What is important is that the path to get there had to be very different based on when each artist found himself entering into history. Bannard’s skepticism was over the ability of human vision to deliver the “truth” of an object to a particular viewer. In distinction to this, the considered pictorial phenomenology of Kassay and Provosty suggests a farther-reaching skepticism about the ability for any form of perception to ever render such veracity; it is a skepticism about the ability to ever retrieve any kind of ultimate, overriding truth. Bannard’s paintings suggest that perhaps at some earlier point (or if we were just a bit more astute) we would be able to grasp the reality before us. The power of Kassay and Provosty’s paintings lies in the way they make the endless distortions of the digital age meaningful and active, rather than arbitrary and passive, and all this without ever directly referring or alluding to the digital. The gloss and shimmer by which they re-present ourselves to ourselves is evocative not only of the filter on an Instagram image, but also of a certain failure of transcription that those filters reveal in their pretension to allow their users to seamlessly cover over errors in color balance, lighting, etc.

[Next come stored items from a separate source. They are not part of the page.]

Lemma Encode_step depth h l : approx (Encode depth h l) (Encode (S depth) h l).
Proof.
  revert l. induction depth as [|depth IH]; intros l; [by left|].
  rewrite !Encode_S. apply approx_bind; [auto|]. intros o. apply approx_bind.
  - apply approx_bind; [|auto]. apply approx_encode_fields; [apply total_size_step|].
    destruct (o_descriptor_set o); [|auto]. apply approx_bind; [apply IH|auto].
  - intros own. apply approx_if; [|auto]. apply approx_bind; [|auto].
    by apply approx_mapM.
Qed.

Lemma Encode_more_depth depth n h l :
  bounded (Encode depth h l) → Encode (depth + n) h l = Encode depth h l.
Proof.
  intros Hb. induction n as [|n IH]; [by rewrite Nat.add_0_r|].
  rewrite Nat.add_succ_r. destruct (Encode_step (depth + n) h l) as [Hr|Hr].
  - rewrite IH in Hr. by destruct Hb.
  - by rewrite <- Hr.
Qed.

(** A strictly descending path of references stays below the store's size. *)
Lemma path_bound (h : heap) (vs : list loc) :
  NoDup vs → Forall (λ v, v < length h)%nat vs → (length vs <= length h)%nat.
Proof.
  intros Hnd Hlt. trans (length (seq 0 (length h))); [|by rewrite length_seq].
  apply submseteq_length, NoDup_submseteq; [done|].
  intros v Hv. rewrite Forall_forall in Hlt. apply elem_of_seq.
  specialize (Hlt v Hv). lia.
Qed.

Section acyclic.
Context (h : heap) (rank : loc → nat).
Context (Hrank : ∀ l o c, h !! l = Some o → c ∈ refs o → (rank c < rank l)%nat).

  (** [above vs l]: the path [vs] of objects the recursion came through. *)
Definition above (vs : list loc) (l : loc) : Prop :=
    NoDup vs ∧ Forall (λ v, (v < length h)%nat ∧ (rank l < rank v)%nat) vs.

Lemma above_step vs l o c :
    above vs l → h !! l = Some o → c ∈ refs o → above (l :: vs) c.
  Proof.
    intros [Hnd Hall] Hl Hc. pose proof (Hrank _ _ _ Hl Hc). split.
    - apply NoDup_cons; split; [|done]. intros Hin.
      rewrite Forall_forall in Hall. specialize (Hall _ Hin). lia.
    - constructor; [by apply lookup_lt_Some in Hl|].
      eapply Forall_impl; [done|]. cbn. lia.
  Qed.

Lemma above_depth vs l : above vs l → (length vs <= length h)%nat.
  Proof.
    intros [Hnd Hall]. apply path_bound; [done|].
    eapply Forall_impl; [done|]. cbn. tauto.
  Qed.

Lemma total_size_bounded depth l vs :
    above vs l → (length h < length vs + depth)%nat →
    bounded (total_size depth h l).
  Proof.
    revert l vs. induction depth as [|depth IH]; intros l vs Hvs Hd.
    { apply above_depth in Hvs. lia. }
    cbn [total_size]. apply bounded_bind; [by apply bounded_of_option|].
    intros o Ho%of_option_Ok. apply bounded_bind; [apply bounded_struct_size|].
    intros n _. apply bounded_if; [|by case_decide].
    apply bounded_bind; [|done]. apply bounded_mapM. intros c Hc.
    apply (IH c (l :: vs)); [|cbn; lia].
    eapply above_step; [done..|]. set_solver.
  Qed.

Lemma Encode_bounded depth l vs :
    above vs l → (length h < length vs + depth)%nat →
    bounded (Encode depth h l).
  Proof.
    revert l vs. induction depth as [|depth IH]; intros l vs Hvs Hd.
    { apply above_depth in Hvs. lia. }
    rewrite Encode_S. apply bounded_bind; [by apply bounded_of_option|].
    intros o Ho%of_option_Ok.
    assert (∀ c, c ∈ refs o → bounded (Encode depth h c)) as Hrefs.
    { intros c Hc. apply (IH c (l :: vs)); [|cbn; lia].
      by eapply above_step. }
    apply bounded_bind.
    - apply bounded_own_bytes; [by eapply total_size_bounded|].
      intros d Hs. apply Hrefs. unfold refs. rewrite Hs. set_solver.
    - intros own _. apply bounded_if; [|done]. apply bounded_bind; [|done].
      apply bounded_mapM. intros c Hc. apply Hrefs. unfold refs. set_solver.
  Qed.
End acyclic.

(** [Encode] and [total_size] return (or raise an error of the data), rather
    than exceed the depth the model gives them, on every acyclic store. *)
Lemma acyclic_bounded h l :
  acyclic h →
  bounded (Encode (max_depth h) h l) ∧ bounded (total_size (max_depth h) h l).
Proof.
  intros [rank Hrank].
  assert (above h rank [] l) by (split; [apply NoDup_nil|constructor]; done).
  split; [eapply Encode_bounded|eapply total_size_bounded];
    unfold max_depth; cbn; eauto; lia.
Qed.

(** ** The wire format of the standard classes *)

(** A class with distinct field names reads each field through its own
    getter. *)
Lemma find_field_nodup fields f :
  NoDup (f_name <$> fields) → f ∈ fields → find_field (f_name f) fields = Some f.
Proof.
  induction fields as [|g fields IH]; intros Hnd Hin; [set_solver|].
  cbn in *. apply NoDup_cons in Hnd as [Hg Hnd].
  destruct (String.eqb_spec (f_name g) (f_name f)) as [Heq|Hne].
  - apply elem_of_cons in Hin as [->|Hin]; [done|].
    destruct Hg. rewrite Heq. by apply list_elem_of_fmap_2.
  - apply elem_of_cons in Hin as [->|Hin]; [done|]. by apply IH.
Qed.

Lemma encode_fields_nodup total set_size o :
  NoDup (f_name <$> c_fields (o_class o)) →
  encode_fields total set_size o =
    values ← mapM (field_value total set_size o) (c_fields (o_class o));
    struct_pack (fmt (o_class o)) values.
Proof.
  intros Hnd. unfold encode_fields.
  rewrite (mapM_outcome_ext _ (field_value total set_size o)); [done|].
  intros f Hf. unfold getattr. by rewrite find_field_nodup.
Qed.

(** The leading fields of an encoded descriptor read back as their values. *)
Lemma encode_fields_read total set_size o b rest fs1 fs2 vs1 fmt1 cs1 cs2 :
  encode_fields total set_size o = Ok b →
  NoDup (f_name <$> c_fields (o_class o)) →
  c_fields (o_class o) = fs1 ++ fs2 →
  mapM (field_value total set_size o) fs1 = Ok vs1 →
  parse_format fmt1 = Some cs1 →
  parse_format (fmt (o_class o)) = Some (cs1 ++ cs2) →
  Forall (λ c, c ≠ C_x) cs1 → length cs1 = length vs1 → all_fit cs1 vs1 →
  struct_unpack_from fmt1 (b ++ rest) 0 = Ok vs1.
Proof.
  intros H Hnd Hfs Hvs Hp1 Hp Hx Hlen Hfit.
  rewrite encode_fields_nodup, Hfs, mapM_outcome_app, Hvs in H by done.
  cbn [mbind outcome_bind] in H.
  apply outcome_bind_Ok in H as (vs & H & Hb).
  apply outcome_bind_Ok in H as (vs2 & _ & [= <-]).
  unfold struct_pack in Hb. rewrite Hp in Hb.
  by eapply (unpack_from_pack_prefix _ _ cs2 _ vs2).
Qed.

The framing and manipulation of pictorial space by the bands along the edges of Provosty’s paintings also suggest this, as well as the fact that our task is not to surmount these distortions, but rather to learn to be aware of them, and to bend them to newer, better aims. Similarly, it is not unsurprising that Kassay has recently been focused on an even more conceptually oriented series of works where the remainders of canvas left over from the production of the silver paintings are framed, as is, on specially made stretchers that perfectly follow the contours of those scraps. These works conceptually “frame” the silver paintings by presenting for our intellectual and formal contemplation the typically invisible and extra-artistic refuse of painterly production, and in doing so act as a materialist complement and anchor to the aesthetic vision of the silver paintings.

However, neither the skeptical position of the 1960s nor the more open and embracing one of today is better than the other, for both are conditioned by the demands history makes of artists in terms of presenting the issues that beg to be confronted. In the 1960s it was enough to tackle the means by which the senses process the meaning of things in the world, as Bannard’s paintings do. Today, though, to do this is to risk losing ourselves within an infinite regression that removes from us all agency and breeds complacency.

Recognizing the insurmountability of the system is not to succumb to it, but rather to envision a heterotopia of alternate ways of existing within it. The particular heterotopia that Provosty’s paintings (as well as Kassay’s) suggest is one where the seemingly endless flow of information, and all the networks within it can be mobilized so as to not be passive. One of Provosty’s major contributions is to suggest that we both be aware of our placement in the world, but not too hung up on how we circulate in it. “Doubleu (Dark)” simultaneously embraces us by mirroring aspects of ourselves and our surroundings back, rejects us by limiting these reflections to shadows passing over and in a surface, and allows us a certain agency by having the nature of the pictorial space change with our movement and position.

 

1. Rosalind Krauss, “Darby Bannard’s New Work,” Artforum IV:8 (April 1966): 32.

2. Krauss, “Bannard’s New Work,” 33.

3. Jacob Kassay in “Jacob Kassay with Alex Bacon,” The Brooklyn Rail (forthcoming, December 2013/January 2014). 

4. Ad Reinhardt, “Black as Symbol and Concept,” in Barbara Rose, ed. Art-as-Art: The Writings of Ad Reinhardt (Berkeley, CA: University of California Press, 1975), 87.